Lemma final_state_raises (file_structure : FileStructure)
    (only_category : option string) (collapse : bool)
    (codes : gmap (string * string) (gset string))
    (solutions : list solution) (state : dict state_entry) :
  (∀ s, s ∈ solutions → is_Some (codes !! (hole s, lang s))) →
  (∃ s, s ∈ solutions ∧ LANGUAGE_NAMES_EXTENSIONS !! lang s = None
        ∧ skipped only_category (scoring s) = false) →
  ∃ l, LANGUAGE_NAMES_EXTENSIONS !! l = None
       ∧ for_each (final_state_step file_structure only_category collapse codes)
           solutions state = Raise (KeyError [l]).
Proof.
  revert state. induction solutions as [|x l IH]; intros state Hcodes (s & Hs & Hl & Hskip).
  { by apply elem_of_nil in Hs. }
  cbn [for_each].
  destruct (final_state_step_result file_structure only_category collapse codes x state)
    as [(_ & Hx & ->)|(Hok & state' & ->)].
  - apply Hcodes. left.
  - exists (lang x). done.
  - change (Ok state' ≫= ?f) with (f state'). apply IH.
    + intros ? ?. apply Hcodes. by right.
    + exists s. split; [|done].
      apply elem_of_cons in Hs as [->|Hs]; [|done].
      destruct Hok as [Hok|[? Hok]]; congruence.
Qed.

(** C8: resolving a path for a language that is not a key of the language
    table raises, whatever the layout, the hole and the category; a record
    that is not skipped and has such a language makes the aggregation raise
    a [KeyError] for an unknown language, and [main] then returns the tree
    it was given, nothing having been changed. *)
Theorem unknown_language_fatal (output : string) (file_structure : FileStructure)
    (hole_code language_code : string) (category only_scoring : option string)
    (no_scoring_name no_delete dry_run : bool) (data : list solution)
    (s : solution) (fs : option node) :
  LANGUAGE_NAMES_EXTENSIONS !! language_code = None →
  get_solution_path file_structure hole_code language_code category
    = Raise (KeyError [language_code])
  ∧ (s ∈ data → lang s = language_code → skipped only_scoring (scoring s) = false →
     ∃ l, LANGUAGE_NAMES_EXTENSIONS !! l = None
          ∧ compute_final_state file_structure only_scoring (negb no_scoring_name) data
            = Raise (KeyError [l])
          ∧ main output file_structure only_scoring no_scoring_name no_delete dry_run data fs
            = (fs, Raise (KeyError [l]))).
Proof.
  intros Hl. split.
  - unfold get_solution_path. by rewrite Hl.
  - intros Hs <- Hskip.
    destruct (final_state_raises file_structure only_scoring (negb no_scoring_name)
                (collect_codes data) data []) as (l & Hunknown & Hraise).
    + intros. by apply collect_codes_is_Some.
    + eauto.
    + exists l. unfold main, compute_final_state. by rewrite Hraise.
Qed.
********************
Above are the records; print exactly the lines from the line with "Hcodes. by right." to the line with "(** C8: resolving", including both, and nothing else.

    + intros ? ?. apply Hcodes. by right.
    + exists s. split; [|done].
      apply elem_of_cons in Hs as [->|Hs]; [|done].
      destruct Hok as [Hok|[? Hok]]; congruence.
Qed.

(** C8: resolving a path for a language that is not a key of the language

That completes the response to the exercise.